### Your task:
Find every line containing the word "cursor" in the records below; report only how many there are.

### Recorded information:
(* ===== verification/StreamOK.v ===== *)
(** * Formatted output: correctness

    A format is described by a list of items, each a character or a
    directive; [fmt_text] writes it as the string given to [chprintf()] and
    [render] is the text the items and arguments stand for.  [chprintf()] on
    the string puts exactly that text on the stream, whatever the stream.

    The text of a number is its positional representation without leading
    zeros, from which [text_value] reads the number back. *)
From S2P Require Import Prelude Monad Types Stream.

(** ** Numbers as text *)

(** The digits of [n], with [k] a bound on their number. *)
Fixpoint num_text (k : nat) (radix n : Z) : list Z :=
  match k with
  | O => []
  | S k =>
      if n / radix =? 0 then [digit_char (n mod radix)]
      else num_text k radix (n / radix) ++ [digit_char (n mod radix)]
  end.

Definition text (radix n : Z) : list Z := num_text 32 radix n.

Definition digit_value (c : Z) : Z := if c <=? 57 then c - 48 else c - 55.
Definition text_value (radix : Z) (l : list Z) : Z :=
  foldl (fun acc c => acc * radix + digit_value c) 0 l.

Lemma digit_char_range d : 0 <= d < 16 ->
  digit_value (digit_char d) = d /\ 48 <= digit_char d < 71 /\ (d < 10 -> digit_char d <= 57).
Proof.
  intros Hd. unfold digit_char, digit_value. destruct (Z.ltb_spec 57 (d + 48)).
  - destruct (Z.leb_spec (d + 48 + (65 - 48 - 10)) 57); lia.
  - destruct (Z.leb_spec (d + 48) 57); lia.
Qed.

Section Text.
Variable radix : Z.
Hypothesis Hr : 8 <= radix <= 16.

---

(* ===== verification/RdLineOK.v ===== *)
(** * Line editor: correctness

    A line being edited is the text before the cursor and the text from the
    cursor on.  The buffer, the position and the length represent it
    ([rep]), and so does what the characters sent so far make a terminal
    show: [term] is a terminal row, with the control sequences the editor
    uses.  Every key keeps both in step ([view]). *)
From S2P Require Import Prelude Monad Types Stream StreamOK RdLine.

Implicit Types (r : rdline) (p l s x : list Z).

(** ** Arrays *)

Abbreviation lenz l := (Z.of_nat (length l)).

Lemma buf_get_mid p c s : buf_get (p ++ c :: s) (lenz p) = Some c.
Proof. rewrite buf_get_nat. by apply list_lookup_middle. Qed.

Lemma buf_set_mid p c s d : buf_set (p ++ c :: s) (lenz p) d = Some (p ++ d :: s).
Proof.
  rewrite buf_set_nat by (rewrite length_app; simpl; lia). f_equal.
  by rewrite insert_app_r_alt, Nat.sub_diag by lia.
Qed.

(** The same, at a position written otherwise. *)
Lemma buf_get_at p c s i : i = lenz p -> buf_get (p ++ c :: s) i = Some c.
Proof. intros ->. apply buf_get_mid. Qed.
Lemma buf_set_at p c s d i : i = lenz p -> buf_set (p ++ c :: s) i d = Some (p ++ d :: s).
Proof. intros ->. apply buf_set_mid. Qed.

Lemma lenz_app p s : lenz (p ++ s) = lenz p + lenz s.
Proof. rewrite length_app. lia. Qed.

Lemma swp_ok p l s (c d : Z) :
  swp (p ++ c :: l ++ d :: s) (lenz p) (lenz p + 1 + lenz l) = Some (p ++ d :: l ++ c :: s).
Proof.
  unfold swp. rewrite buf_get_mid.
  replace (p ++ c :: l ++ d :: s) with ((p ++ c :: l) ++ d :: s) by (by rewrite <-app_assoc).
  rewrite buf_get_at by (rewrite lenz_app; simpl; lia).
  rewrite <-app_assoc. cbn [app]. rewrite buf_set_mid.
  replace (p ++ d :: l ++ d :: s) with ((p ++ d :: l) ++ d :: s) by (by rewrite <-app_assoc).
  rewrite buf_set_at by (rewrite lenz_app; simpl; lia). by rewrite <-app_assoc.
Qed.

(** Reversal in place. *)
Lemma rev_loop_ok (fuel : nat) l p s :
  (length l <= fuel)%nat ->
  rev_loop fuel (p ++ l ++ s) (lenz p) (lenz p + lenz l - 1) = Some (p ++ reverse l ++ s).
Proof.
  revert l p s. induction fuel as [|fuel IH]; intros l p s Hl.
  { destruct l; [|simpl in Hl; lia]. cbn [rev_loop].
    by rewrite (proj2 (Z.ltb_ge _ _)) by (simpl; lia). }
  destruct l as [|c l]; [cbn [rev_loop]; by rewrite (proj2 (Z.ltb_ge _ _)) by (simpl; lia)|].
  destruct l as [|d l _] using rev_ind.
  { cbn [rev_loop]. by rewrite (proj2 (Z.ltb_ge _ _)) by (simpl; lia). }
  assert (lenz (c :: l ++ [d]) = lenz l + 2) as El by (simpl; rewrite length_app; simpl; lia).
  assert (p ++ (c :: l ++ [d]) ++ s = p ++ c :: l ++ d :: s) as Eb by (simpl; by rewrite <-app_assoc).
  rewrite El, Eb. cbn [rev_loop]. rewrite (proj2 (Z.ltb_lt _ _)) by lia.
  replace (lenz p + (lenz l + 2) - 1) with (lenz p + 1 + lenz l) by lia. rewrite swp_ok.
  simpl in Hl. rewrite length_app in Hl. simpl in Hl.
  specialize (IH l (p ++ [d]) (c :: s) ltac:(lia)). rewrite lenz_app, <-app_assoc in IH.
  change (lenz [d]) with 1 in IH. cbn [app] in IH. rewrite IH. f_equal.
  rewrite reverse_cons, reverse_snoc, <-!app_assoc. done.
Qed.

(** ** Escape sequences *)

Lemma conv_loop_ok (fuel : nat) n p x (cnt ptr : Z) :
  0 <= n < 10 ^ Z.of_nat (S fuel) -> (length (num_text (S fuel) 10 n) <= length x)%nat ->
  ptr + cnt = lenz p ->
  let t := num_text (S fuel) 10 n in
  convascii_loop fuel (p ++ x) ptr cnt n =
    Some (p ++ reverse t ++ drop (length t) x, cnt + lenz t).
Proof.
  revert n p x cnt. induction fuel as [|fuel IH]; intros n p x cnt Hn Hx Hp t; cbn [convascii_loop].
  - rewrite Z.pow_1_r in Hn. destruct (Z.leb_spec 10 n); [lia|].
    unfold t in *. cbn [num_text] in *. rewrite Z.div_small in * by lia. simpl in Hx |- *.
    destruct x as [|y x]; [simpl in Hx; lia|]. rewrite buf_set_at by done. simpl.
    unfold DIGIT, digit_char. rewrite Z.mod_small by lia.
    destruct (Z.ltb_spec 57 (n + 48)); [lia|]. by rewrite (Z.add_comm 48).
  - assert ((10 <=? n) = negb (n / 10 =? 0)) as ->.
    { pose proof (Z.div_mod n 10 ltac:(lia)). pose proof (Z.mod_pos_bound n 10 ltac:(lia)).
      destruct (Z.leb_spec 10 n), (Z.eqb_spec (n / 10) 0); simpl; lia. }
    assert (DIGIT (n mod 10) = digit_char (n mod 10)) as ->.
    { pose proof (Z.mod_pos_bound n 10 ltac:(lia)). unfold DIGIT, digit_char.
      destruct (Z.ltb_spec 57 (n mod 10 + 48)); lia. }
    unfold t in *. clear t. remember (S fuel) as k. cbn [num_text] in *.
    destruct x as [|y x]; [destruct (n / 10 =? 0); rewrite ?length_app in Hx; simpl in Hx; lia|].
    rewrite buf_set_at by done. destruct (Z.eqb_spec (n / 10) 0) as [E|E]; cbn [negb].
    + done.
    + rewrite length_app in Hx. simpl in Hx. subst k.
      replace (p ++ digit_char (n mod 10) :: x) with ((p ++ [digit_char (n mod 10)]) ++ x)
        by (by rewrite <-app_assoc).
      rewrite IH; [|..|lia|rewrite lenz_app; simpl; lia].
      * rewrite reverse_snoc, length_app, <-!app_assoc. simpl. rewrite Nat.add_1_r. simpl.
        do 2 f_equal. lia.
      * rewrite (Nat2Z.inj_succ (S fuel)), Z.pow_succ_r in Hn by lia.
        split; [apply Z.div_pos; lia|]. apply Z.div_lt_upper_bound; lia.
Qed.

--

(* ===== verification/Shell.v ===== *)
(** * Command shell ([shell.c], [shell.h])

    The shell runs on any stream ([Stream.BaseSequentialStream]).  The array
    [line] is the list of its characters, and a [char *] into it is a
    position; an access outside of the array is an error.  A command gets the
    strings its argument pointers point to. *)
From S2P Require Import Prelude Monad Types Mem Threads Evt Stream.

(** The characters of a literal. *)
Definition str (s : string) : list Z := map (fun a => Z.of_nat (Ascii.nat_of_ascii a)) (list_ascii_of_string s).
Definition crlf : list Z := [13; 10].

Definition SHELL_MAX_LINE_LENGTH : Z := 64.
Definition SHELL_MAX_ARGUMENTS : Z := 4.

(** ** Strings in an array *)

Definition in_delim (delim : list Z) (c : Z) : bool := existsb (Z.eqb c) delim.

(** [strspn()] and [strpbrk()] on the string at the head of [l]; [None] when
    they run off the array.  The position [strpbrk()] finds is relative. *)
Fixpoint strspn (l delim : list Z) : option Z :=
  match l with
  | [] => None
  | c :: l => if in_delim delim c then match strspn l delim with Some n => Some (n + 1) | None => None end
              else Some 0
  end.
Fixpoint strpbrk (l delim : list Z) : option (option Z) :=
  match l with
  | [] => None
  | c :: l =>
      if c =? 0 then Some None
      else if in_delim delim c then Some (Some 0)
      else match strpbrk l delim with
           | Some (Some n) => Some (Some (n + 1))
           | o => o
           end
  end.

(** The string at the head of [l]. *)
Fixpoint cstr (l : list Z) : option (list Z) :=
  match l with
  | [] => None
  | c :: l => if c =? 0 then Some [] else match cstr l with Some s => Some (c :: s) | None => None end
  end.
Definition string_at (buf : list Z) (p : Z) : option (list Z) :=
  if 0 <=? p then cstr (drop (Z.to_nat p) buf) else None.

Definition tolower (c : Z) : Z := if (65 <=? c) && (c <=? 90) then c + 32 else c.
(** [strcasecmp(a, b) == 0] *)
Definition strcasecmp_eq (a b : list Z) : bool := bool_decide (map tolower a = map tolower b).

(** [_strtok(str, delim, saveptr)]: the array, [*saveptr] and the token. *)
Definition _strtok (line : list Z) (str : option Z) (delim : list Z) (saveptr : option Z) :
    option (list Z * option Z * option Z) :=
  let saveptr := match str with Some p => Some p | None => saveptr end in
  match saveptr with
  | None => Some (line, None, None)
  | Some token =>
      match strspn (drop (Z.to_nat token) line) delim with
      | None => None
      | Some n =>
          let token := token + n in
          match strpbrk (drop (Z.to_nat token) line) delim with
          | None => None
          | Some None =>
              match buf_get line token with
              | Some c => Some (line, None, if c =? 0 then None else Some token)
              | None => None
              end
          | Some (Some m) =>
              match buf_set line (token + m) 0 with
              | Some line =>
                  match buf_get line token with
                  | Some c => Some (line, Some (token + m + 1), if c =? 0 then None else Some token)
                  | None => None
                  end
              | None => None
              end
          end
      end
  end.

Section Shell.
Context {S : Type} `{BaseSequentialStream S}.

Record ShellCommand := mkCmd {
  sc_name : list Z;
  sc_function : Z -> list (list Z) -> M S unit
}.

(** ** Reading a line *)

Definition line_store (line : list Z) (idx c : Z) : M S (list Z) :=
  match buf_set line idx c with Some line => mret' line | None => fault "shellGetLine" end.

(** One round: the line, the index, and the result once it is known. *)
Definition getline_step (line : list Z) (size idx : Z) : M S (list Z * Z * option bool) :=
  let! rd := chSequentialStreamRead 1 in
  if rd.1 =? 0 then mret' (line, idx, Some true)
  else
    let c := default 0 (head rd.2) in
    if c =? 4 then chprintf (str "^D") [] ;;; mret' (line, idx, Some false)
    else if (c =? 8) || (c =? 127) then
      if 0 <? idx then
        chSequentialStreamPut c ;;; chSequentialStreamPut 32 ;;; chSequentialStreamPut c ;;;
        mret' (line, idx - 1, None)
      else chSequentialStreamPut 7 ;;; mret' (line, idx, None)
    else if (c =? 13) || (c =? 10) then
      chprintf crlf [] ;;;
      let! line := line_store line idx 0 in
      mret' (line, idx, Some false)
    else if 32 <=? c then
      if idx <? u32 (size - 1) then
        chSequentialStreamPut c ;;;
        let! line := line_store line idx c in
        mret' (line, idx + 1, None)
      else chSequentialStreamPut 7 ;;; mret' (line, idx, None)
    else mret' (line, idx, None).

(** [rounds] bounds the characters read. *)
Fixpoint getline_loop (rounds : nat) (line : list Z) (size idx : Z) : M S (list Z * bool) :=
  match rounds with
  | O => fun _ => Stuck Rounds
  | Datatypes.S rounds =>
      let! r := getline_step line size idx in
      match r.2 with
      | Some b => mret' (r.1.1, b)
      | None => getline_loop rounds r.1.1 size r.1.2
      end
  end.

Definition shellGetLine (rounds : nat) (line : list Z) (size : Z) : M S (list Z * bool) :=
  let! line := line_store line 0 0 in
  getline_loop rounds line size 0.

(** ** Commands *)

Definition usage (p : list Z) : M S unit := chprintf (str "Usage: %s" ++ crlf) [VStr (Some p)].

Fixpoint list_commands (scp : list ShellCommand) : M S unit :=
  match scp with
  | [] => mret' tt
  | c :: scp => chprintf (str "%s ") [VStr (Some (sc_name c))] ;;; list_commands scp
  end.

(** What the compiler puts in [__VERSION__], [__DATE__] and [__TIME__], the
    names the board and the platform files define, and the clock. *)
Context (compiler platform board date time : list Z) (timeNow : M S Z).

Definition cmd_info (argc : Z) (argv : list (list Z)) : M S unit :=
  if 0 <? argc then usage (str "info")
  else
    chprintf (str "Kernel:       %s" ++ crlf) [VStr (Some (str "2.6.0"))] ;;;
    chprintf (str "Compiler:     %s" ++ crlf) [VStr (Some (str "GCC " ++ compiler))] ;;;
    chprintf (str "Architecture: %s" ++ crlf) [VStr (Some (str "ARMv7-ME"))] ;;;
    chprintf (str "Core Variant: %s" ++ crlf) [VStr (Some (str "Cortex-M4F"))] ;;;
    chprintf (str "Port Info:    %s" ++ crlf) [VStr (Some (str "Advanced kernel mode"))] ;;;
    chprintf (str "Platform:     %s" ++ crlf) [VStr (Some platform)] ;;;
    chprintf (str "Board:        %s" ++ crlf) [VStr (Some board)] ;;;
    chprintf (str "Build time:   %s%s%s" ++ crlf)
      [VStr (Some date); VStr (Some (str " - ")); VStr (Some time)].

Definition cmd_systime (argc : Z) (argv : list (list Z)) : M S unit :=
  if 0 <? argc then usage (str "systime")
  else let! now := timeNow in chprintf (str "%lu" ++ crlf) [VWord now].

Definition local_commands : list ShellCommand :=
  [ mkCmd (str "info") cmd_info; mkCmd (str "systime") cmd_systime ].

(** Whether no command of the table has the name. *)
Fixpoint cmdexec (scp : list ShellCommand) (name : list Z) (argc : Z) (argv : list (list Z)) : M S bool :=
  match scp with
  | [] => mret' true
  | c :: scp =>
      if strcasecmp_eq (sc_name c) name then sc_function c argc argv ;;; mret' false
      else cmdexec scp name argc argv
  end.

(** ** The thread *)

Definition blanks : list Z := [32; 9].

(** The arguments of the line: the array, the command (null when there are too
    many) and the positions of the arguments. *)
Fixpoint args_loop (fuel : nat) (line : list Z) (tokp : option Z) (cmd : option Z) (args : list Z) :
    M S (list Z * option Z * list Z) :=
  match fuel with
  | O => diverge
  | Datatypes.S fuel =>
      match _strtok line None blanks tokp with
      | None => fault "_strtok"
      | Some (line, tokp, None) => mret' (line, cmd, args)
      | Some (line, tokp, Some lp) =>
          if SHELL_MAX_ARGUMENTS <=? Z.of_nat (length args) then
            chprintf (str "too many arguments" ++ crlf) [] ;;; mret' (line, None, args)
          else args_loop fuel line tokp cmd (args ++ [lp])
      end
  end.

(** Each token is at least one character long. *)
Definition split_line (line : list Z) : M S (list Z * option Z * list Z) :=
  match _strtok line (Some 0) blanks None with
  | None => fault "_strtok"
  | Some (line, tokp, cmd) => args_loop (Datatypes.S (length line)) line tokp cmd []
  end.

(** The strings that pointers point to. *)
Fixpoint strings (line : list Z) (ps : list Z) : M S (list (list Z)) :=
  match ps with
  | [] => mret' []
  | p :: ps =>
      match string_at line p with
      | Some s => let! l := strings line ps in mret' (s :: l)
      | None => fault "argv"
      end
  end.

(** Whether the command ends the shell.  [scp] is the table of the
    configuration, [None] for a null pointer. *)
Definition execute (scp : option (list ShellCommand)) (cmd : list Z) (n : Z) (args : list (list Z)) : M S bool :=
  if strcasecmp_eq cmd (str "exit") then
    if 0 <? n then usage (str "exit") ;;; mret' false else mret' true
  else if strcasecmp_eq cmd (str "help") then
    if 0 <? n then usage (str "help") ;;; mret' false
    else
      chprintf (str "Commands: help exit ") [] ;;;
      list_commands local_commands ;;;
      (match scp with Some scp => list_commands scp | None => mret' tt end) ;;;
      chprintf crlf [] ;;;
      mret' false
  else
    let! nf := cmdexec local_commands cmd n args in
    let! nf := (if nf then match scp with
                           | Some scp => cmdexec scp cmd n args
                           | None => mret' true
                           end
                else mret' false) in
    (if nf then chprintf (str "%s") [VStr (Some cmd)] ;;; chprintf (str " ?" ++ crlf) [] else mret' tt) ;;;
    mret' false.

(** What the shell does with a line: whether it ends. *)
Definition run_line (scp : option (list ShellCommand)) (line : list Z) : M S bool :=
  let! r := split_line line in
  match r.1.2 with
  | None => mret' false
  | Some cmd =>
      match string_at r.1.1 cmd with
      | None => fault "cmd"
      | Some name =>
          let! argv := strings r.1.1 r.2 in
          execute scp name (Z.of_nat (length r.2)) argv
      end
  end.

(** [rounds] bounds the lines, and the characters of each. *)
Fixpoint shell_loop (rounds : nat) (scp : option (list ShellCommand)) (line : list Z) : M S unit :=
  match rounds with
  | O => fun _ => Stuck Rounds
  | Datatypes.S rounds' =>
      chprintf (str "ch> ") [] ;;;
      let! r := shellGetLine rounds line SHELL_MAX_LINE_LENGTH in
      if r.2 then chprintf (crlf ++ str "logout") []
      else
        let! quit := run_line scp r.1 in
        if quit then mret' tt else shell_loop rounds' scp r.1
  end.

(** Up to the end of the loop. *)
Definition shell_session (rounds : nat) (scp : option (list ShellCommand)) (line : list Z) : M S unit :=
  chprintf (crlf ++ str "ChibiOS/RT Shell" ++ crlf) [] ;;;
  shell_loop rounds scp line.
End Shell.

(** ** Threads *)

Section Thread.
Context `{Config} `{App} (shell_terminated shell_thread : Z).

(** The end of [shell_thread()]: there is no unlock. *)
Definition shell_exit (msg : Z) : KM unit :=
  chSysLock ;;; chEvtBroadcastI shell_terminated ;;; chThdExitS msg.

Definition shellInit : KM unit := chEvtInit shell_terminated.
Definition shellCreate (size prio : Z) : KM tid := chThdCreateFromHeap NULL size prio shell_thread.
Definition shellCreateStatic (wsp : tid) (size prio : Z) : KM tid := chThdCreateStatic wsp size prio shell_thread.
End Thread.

### Answer to the exercise:
2